Meeting Abstract

S7.4  Thursday, Jan. 6  Assessing distribution and structure of unexploited snow crab populations in Alaskan waters HARDY, S M*; ALBRECHT, G; HUNDERTMARK, K; BLUHM, B; HUETTMANN, F; University of Alaska, Fairbanks; University of Alaska, Fairbanks; University of Alaska, Fairbanks; University of Alaska, Fairbanks; University of Alaska, Fairbanks smhardy@alaska.edu

Arctic climate trends are impacting marine species distributions and community structure on multiple trophic levels while human impacts, including fishing pressures and petroleum resource development, increase concurrently. In the face of these pressures, we are examining distribution, ecology, and genetic population structure in the commercially-valuable snow crab, Chionoecetes opilio, which is thought to be undergoing a range contraction to the north. Snow-crab stocks have been little-explored north of the Bering Strait, and not yet targeted by fisheries. We conducted quantitative sampling of epibenthic megafaunal invertebrate communities in the Northern Bering and Chukchi Seas between 2004 and 2009, and found crustaceans, especially crabs and shrimps to dominate at several locations. Although snow crab were particularly abundant in northern waters, populations consisted mostly of smaller-sized individuals. Multi-variate statistical analysis showed substrate type to be the most important predictor of overall community structure, but spatial modeling of snow crab distribution suggested water mass characteristics and measures of sediment organic content may be governing distribution in this taxon. We are currently investigating degrees of population connectivity between exploited Bering Sea regions and more northerly waters.
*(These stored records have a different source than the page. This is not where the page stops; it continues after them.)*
Lemma list_after_search_witness :
  Browser.URL ("/api/prompts?" ++
               Browser.toString
                 (Page.queryParams (SearchParams.mk (Some "email") (Some "") None None None)))
  = Returned (Page.queryParams (SearchParams.mk (Some "email") (Some "") None None None)) /\
  Components.ofPage (fun _ => "6/15/2024")
    (Page.after
       (value (Page.handleSearch Browser.toString (Site.prompts Sample.offline Browser.URL)
                                 (SearchParams.mk (Some "email") (Some "") None None None)))
       Page.initial) = Components.emptyNotice.
Proof.
  split; [reflexivity|].
  refine (proj1 (proj2 (proj2
            (list_after_search Browser.toString (fun _ => "6/15/2024") Sample.offline
               Browser.URL (SearchParams.mk (Some "email") (Some "") None None None)
               Page.initial eq_refl (Forall_nil _) _ _))) I).
  - cbn. intros E. discriminate E.
  - cbn. intros E. discriminate E.
Defined.

(** ** The connection test *)

(** X14: [testConnection] answers true exactly when the round trip returns
    without an error, false when it reports one or throws, writing one
    console line either way; over the store it answers true whatever the
    table holds, the empty table included. *)
Theorem connection_test :
  (forall supabase : Client,
      fst (Db.testConnection supabase) = true <->
      exists r, awaitRows supabase Db.connectionQuery = Returned r /\ error r = None) /\
  (forall supabase : Client,
      failing (awaitRows supabase Db.connectionQuery) ->
      fst (Db.testConnection supabase) = false) /\
  (forall supabase : Client, List.length (snd (Db.testConnection supabase)) = 1%nat) /\
  (forall fts table,
      Db.testConnection (Store.client fts table) =
      (true, [Db.Log "Database connection successful"])).
Proof.
  split; [|split; [|split]].
  - intros supabase. unfold Db.testConnection.
    destruct (awaitRows supabase Db.connectionQuery) as [r|err].
    + destruct (error r) eqn:E; cbn [fst].
      * split; [discriminate|]. intros (r' & [= <-] & H). congruence.
      * split; [|reflexivity]. intros _. exists r. auto.
    + split; [discriminate|]. intros (r & H & _). discriminate.
  - intros supabase. unfold Db.testConnection, failing.
    destruct (awaitRows supabase Db.connectionQuery) as [r|err]; [|reflexivity].
    destruct (error r); [reflexivity | congruence].
  - intros supabase. unfold Db.testConnection.
    destruct (awaitRows supabase Db.connectionQuery) as [r|err]; [|reflexivity].
    destruct (error r); reflexivity.
  - intros fts table. unfold Db.testConnection, Store.client. cbn [awaitRows].
    unfold Store.rows. rewrite selected_unfiltered by reflexivity. reflexivity.
Qed.

Lemma connection_test_witness :
  failing (awaitRows Sample.offline Db.connectionQuery) /\
  fst (Db.testConnection Sample.offline) = false.
Proof.
  split; [exact I|].
  exact (proj1 (proj2 connection_test) Sample.offline I).
Defined.

(** ** No record twice *)

Lemma NoDup_map_window {A B : Type} (f : A -> B) (n m : nat) (l : list A) :
  NoDup (map f l) -> NoDup (map f (firstn n (skipn m l))).
Proof.
  intros H.
  rewrite <- (firstn_skipn m l), map_app in H. apply NoDup_app_remove_l in H.
  rewrite <- (firstn_skipn n (skipn m l)), map_app in H.
  apply NoDup_app_remove_r in H. exact H.
Qed.

Lemma NoDup_app_disjoint {A : Type} (l1 l2 : list A) (x : A) :
  NoDup (l1 ++ l2) -> In x l1 -> In x l2 -> False.
Proof.
  induction l1 as [|y l1 IH]; simpl; intros H H1 H2; [contradiction|].
  inversion H as [|? ? Hy Hrest]; subst.
  destruct H1 as [->|H1].
  - apply Hy, in_or_app. right. exact H2.
  - exact (IH Hrest H1 H2).
Qed.

Section NoDuplicates.
Variable fts : string -> option (string -> bool).
Variable table : list Row.t.
Hypothesis unique_ids : NoDup (map Row.id table).

Lemma result_ids (p : SearchParams.t) :
  exists rows,
    value (Queries.searchPrompts (Store.client fts table) p) = map Store.whole rows /\
    NoDup (map Row.id rows).
Proof.
  rewrite searchPrompts_on_store.
  destruct (Store.selected fts table (Queries.searchQuery p)) as [found|] eqn:Hsel;
    [|exists []; split; [reflexivity | constructor]].
  assert (Hfound : NoDup (map Row.id (newestRows found))).
  { eapply Permutation_NoDup.
    - apply Permutation_map, Permutation_sym, sortBy_perm.
    - unfold Store.selected in Hsel.
      destruct (r_from (Queries.searchQuery p) =? "prompts"); [|discriminate].
      destruct (Store.where_ fts (r_filters (Queries.searchQuery p))) as [P|];
        [|discriminate].
      injection Hsel as <-. apply NoDup_map_filter, unique_ids. }
  destruct (Store.page (Some (windowOf p)) (newestRows found)) as [rows|] eqn:Hpage;
    [|exists []; split; [reflexivity | constructor]].
  exists rows. split; [reflexivity|].
  unfold Store.page in Hpage. destruct (windowOf p) as [lo hi].
  destruct lo as [|offset|]; try discriminate.
  destruct (JS.add (JS.sub hi (JS.Int offset)) (JS.Int 1)) as [|limit|];
    try discriminate.
  cbv zeta in Hpage.
  destruct ((JS.written offset <? 0) || (JS.written limit <? 0)
            || (Store.bigint <? JS.written offset)
            || (Store.bigint <? JS.written limit))%Z; [discriminate|].
  injection Hpage as <-. apply NoDup_map_window, Hfound.
Qed.

(** X15: over a table whose ids are unique, a search returns no record
    twice; when moreover no two records were created at the same time, two
    consecutive pages of the same search have no record in common, whatever
    the order in which the store comes upon the records while it answers
    each request (sizes and offset not negative, their sum a safe
    integer). *)
Theorem results_without_duplicates :
  (forall p, NoDup (map Prompt.id (value (Queries.searchPrompts (Store.client fts table) p)))) /\
  (forall query category tags a b o first second x y,
      distinctTimes table ->
      Permutation first table -> Permutation second table ->
      (0 <= a)%Z -> (0 <= b)%Z -> (0 <= o)%Z -> (o + a + b <= JS.MAX_SAFE_INTEGER)%Z ->
      In x (value (Queries.searchPrompts (Store.client fts first)
                     (SearchParams.mk query category tags (Some (JS.Int a))
                                      (Some (JS.Int o))))) ->
      In y (value (Queries.searchPrompts (Store.client fts second)
                     (SearchParams.mk query category tags (Some (JS.Int b))
                                      (Some (JS.Int (o + a)))))) ->
      Prompt.id x <> Prompt.id y).
Proof.
  assert (Hids : forall p,
             NoDup (map Prompt.id
                        (value (Queries.searchPrompts (Store.client fts table) p)))).
  { intros p. destruct (result_ids p) as (rows & -> & Hnd).
    rewrite map_map. cbn [Store.whole Prompt.id].
    rewrite <- (map_map Row.id Some).
    generalize (map Row.id rows), Hnd. clear.
    induction 1 as [|i l Hi Hl IH]; simpl; constructor; [|exact IH].
    intros Hin. apply in_map_iff in Hin. destruct Hin as (j & [= ->] & Hj).
    contradiction. }
  split; [exact Hids|].
  intros query category tags a b o first second x y Hd Hfirst Hsecond
         Ha Hb Ho Hsum Hx Hy E.
  rewrite (search_scan fts table first _ Hd Hfirst) in Hx.
  rewrite (search_scan fts table second _ Hd Hsecond) in Hy.
  pose proof (Hids (SearchParams.mk query category tags (Some (JS.Int (a + b)))
                                    (Some (JS.Int o)))) as Hnd.
  rewrite <- (window_tiling fts table query category tags a b o Ha Hb Ho Hsum), map_app
    in Hnd.
  apply (NoDup_app_disjoint _ _ (Prompt.id x) Hnd).
  - apply in_map, Hx.
  - rewrite E. apply in_map, Hy.
Qed.
End NoDuplicates.

Lemma results_without_duplicates_witness :
  NoDup (map Row.id Sample.five) /\
  distinctTimes Sample.five /\
  Permutation (rev Sample.five) Sample.five /\
  NoDup (map Prompt.id
             (value (Queries.searchPrompts (Store.client Sample.wordFts Sample.five)
                       SearchParams.empty))) /\
  forall x y,
    In x (value (Queries.searchPrompts (Store.client Sample.wordFts Sample.five)
                   (SearchParams.mk None None None (Some (JS.Int 2)) (Some (JS.Int 0))))) ->
    In y (value (Queries.searchPrompts (Store.client Sample.wordFts (rev Sample.five))
                   (SearchParams.mk None None None (Some (JS.Int 2))
                                    (Some (JS.Int (0 + 2)))))) ->
    Prompt.id x <> Prompt.id y.
Proof.
  assert (H : NoDup (map Row.id Sample.five)).
  { repeat constructor; simpl; intuition discriminate. }
  assert (Hd : distinctTimes Sample.five).
  { unfold distinctTimes. repeat constructor; simpl; intuition discriminate. }
  assert (Hp : Permutation (rev Sample.five) Sample.five)
    by apply Permutation_sym, Permutation_rev.
  split; [exact H|]. split; [exact Hd|]. split; [exact Hp|].
  split.
  - exact (proj1 (results_without_duplicates Sample.wordFts Sample.five H)
             SearchParams.empty).
  - intros x y.
    refine (proj2 (results_without_duplicates Sample.wordFts Sample.five H)
              None None None 2%Z 2%Z 0%Z Sample.five (rev Sample.five) x y
              Hd (Permutation_refl _) Hp _ _ _ _);
      unfold JS.MAX_SAFE_INTEGER; lia.
Defined.

(** ** Criteria are read trimmed *)

(** X16: two criteria sets whose queries and whose categories are the same
    once trimmed (an absent one counting as empty), with the same tags,
    limit and offset, build the same request, so every client answers them
    alike: white space around the text typed never changes what is
    found. *)
Theorem criteria_are_trimmed (p p' : SearchParams.t) :
  activeText p = activeText p' ->
  activeCategory p = activeCategory p' ->
  activeTags p = activeTags p' ->
  windowOf p = windowOf p' ->
  Queries.searchQuery p = Queries.searchQuery p' /\
  forall supabase : Client,
    Queries.searchPrompts supabase p = Queries.searchPrompts supabase p'.
Proof.
  intros Ht Hc Hg Hw.
  assert (H : Queries.searchQuery p = Queries.searchQuery p').
  { rewrite !searchQuery_shape.
    unfold textFilters, categoryFilters, tagFilters. rewrite Ht, Hc, Hg, Hw.
    reflexivity. }
  split; [exact H|].
  intros supabase. unfold Queries.searchPrompts. rewrite H. reflexivity.
Qed.

Lemma criteria_are_trimmed_witness :
  activeText (Sample.ask (Some "  email ") (Some "") None) =
  activeText (Sample.ask (Some "email") None (Some [])) /\
  Queries.searchQuery (Sample.ask (Some "  email ") (Some "") None) =
  Queries.searchQuery (Sample.ask (Some "email") None (Some [])).
Proof.
  split; [reflexivity|].
  exact (proj1 (criteria_are_trimmed (Sample.ask (Some "  email ") (Some "") None)
                  (Sample.ask (Some "email") None (Some []))
                  eq_refl eq_refl eq_refl eq_refl)).
Defined.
Prevailing hydrographic conditions suggest that the long-lived planktonic larvae produced by this species might have the capacity for long-distance travel with northerly currents passing through the Bering Strait, into the Chukchi Sea, and along the Beaufort Shelf. However, early results from our microsatellite analyses suggest the Bering Strait may represent a semi-permeable barrier to dispersal in this species.